WHAT THE TASK ASKS - Extract each line of the records below that contains the word "holds".

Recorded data
[Start of Attachment]

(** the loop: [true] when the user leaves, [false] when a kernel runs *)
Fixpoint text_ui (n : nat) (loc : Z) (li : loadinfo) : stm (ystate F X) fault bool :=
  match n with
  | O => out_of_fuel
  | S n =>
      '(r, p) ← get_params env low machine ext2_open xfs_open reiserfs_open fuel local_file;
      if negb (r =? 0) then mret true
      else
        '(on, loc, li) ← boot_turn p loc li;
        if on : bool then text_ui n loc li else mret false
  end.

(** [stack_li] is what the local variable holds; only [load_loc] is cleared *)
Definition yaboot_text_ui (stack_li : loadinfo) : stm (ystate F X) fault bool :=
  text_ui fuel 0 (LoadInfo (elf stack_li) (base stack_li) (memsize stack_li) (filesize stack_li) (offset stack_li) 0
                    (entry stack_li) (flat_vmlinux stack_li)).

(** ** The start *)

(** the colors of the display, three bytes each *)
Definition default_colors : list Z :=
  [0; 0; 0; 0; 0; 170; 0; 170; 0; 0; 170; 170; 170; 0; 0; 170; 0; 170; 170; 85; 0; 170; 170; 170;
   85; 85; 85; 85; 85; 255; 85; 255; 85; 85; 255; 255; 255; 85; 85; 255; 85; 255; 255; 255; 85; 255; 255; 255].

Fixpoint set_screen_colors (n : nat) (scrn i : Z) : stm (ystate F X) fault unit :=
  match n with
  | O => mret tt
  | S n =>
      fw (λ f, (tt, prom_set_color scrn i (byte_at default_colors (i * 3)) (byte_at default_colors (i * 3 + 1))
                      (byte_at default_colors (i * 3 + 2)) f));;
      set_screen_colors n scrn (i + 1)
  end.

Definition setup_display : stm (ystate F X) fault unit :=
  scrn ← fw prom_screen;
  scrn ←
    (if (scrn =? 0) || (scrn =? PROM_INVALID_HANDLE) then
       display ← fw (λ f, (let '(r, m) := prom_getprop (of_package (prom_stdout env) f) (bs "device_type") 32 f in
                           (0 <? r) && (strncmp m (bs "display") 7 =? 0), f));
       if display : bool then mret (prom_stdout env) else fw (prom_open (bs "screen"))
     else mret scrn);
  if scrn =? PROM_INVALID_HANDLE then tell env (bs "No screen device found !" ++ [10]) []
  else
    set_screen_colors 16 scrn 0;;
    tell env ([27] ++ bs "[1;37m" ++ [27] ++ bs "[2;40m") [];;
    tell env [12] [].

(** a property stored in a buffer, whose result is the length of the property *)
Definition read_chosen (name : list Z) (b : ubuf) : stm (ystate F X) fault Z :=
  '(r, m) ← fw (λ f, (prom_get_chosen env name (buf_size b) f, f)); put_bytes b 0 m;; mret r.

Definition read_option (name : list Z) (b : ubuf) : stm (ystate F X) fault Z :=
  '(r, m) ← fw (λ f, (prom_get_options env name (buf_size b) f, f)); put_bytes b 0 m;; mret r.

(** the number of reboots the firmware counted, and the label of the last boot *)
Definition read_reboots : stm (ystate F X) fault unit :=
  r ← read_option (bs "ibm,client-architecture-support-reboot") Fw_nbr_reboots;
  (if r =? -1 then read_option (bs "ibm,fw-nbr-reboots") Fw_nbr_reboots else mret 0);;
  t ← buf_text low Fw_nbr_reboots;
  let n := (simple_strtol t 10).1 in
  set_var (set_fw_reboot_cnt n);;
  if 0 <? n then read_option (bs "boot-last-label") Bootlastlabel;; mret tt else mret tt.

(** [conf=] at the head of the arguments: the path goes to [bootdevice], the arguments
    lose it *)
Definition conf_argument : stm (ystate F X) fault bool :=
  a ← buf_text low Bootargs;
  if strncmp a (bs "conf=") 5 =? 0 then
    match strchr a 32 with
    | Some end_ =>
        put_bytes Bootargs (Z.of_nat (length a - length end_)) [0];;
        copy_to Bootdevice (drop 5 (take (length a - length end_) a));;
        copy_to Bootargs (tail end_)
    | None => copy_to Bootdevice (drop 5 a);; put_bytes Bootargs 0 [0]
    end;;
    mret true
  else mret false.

[End of Attachment]
[Start of Attachment]

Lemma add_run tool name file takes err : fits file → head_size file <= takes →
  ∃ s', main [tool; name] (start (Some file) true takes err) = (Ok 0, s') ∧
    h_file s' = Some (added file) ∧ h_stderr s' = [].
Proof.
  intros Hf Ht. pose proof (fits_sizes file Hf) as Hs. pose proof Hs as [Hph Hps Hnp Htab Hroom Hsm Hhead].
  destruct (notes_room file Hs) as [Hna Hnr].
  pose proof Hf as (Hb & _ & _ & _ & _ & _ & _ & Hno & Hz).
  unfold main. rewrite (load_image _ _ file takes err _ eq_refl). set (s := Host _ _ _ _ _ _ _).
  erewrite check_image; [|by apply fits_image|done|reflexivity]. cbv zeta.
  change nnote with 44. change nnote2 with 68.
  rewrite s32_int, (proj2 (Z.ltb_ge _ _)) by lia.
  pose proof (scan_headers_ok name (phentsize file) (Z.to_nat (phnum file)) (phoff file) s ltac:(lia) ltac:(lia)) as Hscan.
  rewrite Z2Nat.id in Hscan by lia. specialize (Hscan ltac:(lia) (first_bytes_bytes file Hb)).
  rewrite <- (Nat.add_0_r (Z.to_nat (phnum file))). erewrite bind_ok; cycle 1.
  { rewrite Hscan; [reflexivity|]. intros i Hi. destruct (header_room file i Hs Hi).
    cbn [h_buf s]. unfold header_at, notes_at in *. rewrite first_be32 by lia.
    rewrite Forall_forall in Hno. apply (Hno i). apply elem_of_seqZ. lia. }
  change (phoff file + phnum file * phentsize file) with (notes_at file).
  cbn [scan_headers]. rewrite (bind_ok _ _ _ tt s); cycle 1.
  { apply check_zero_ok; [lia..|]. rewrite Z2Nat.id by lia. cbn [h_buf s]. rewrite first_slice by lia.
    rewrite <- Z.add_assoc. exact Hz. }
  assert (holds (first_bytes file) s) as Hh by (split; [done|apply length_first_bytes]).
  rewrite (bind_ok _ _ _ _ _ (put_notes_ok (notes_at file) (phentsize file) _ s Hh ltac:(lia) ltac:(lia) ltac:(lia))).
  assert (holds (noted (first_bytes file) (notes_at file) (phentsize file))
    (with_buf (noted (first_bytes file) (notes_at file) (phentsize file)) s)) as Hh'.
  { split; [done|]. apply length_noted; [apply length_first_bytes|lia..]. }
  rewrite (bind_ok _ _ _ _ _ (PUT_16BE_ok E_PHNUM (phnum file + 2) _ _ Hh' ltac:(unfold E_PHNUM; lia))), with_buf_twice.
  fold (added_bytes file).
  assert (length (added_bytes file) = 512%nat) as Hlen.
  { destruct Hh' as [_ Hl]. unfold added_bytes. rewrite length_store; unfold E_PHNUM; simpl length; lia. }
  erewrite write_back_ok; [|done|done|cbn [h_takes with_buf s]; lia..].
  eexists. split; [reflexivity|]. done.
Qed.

[End of Attachment]

OUTPUT -
(** [stack_li] is what the local variable holds; only [load_loc] is cleared *)
  assert (holds (first_bytes file) s) as Hh by (split; [done|apply length_first_bytes]).
  assert (holds (noted (first_bytes file) (notes_at file) (phentsize file))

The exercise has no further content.